* [Problem to solve]:
Every line below that has the word "personal" counts once; report how many lines that makes, with no other words.

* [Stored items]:

((

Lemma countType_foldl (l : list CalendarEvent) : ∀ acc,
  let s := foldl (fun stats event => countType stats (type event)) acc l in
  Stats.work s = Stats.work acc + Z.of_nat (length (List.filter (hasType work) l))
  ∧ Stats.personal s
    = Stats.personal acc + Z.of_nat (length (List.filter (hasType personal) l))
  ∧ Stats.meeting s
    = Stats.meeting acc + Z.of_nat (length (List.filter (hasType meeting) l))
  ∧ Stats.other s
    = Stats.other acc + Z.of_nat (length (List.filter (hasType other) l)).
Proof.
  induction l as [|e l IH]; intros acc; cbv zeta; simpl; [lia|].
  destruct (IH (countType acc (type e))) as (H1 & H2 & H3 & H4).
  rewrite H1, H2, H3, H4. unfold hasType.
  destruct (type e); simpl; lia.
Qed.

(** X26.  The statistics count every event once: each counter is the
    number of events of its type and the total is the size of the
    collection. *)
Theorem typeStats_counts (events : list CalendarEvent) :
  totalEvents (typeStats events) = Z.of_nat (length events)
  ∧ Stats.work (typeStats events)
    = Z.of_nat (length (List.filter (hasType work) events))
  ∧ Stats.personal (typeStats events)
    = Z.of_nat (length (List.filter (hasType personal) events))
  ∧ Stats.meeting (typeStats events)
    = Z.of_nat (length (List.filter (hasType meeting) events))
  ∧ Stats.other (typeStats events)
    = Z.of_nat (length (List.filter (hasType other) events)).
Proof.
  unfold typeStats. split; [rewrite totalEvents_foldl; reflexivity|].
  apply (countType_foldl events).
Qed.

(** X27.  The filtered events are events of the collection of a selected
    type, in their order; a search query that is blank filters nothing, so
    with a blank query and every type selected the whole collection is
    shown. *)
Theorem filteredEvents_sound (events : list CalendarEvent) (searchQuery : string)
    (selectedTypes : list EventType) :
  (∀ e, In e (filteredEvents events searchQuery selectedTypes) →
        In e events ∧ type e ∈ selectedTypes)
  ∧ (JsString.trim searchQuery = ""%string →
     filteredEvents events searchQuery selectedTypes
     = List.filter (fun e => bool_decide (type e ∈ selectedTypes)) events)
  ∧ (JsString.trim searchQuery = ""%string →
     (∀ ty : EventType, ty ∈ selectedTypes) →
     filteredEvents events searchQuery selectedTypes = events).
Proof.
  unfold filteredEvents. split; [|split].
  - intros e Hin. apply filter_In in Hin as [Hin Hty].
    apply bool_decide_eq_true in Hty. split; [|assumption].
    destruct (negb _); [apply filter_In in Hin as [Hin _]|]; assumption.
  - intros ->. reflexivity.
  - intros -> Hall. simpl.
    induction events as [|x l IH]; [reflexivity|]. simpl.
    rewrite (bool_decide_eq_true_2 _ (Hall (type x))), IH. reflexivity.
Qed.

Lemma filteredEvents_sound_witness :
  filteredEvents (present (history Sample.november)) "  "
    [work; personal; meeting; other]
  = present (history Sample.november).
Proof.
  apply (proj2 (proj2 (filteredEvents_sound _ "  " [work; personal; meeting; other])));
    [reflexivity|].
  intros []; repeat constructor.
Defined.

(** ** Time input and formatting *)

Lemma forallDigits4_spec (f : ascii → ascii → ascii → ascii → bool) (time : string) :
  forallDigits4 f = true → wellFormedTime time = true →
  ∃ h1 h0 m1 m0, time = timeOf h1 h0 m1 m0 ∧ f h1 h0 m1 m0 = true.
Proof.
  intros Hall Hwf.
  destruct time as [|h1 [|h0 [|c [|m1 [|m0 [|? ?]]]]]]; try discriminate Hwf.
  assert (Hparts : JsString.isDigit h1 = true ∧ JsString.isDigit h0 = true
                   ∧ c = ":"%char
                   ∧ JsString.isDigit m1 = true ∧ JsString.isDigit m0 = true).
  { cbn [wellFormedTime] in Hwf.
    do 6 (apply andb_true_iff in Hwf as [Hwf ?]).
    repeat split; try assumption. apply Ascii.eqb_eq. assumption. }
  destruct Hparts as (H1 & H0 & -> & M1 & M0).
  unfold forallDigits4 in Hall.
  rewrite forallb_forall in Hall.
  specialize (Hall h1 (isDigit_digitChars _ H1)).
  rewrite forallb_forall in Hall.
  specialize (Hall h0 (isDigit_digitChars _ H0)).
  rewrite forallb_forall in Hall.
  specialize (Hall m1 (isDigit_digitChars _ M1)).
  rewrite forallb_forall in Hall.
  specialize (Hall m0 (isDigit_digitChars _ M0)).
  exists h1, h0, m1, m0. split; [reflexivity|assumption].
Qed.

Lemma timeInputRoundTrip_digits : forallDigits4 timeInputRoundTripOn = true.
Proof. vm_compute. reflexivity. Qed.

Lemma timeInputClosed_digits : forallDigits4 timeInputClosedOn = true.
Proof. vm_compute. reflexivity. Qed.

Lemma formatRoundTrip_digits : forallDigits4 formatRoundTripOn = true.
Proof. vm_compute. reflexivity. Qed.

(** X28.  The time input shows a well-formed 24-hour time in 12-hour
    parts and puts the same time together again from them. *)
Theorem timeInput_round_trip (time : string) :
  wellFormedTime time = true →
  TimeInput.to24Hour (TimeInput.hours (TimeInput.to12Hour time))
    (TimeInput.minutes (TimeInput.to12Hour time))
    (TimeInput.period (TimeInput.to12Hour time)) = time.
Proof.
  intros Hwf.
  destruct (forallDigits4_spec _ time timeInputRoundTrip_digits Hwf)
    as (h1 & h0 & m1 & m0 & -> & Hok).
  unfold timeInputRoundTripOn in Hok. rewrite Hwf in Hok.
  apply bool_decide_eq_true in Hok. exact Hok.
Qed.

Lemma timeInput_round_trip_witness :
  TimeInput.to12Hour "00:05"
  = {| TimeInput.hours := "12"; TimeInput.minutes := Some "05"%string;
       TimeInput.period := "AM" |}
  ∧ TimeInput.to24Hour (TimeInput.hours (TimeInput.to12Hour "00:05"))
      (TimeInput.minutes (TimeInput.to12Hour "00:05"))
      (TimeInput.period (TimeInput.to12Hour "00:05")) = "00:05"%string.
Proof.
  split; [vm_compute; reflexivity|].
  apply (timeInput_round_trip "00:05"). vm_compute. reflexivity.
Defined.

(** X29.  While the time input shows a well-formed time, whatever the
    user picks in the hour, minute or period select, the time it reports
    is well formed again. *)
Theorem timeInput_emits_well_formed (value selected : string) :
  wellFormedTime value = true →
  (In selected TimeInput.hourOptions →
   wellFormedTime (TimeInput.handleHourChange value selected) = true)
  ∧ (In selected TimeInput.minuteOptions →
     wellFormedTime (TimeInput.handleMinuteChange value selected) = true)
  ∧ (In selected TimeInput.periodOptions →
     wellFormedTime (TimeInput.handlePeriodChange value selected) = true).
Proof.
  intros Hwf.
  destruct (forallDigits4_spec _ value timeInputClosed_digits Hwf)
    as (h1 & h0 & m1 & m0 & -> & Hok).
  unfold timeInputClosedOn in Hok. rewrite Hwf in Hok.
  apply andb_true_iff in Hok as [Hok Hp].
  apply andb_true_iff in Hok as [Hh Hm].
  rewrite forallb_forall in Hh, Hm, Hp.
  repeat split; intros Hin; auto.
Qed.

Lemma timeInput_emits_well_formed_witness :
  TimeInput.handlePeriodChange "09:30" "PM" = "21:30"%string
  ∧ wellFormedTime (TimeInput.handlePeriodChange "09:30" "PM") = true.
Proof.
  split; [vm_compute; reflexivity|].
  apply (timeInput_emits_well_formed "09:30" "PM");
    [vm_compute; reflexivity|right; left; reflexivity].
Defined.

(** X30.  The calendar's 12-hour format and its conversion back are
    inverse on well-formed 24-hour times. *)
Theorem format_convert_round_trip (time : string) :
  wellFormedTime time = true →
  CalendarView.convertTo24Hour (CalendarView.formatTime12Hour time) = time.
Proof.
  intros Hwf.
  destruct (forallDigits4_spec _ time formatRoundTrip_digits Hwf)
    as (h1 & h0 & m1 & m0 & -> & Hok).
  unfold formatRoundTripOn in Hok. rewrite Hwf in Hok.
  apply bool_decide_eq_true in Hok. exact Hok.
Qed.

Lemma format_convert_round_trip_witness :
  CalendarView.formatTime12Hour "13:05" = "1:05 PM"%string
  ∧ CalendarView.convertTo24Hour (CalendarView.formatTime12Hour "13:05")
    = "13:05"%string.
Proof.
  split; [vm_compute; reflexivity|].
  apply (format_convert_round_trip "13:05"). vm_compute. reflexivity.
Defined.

))

* [Exercise response]:
6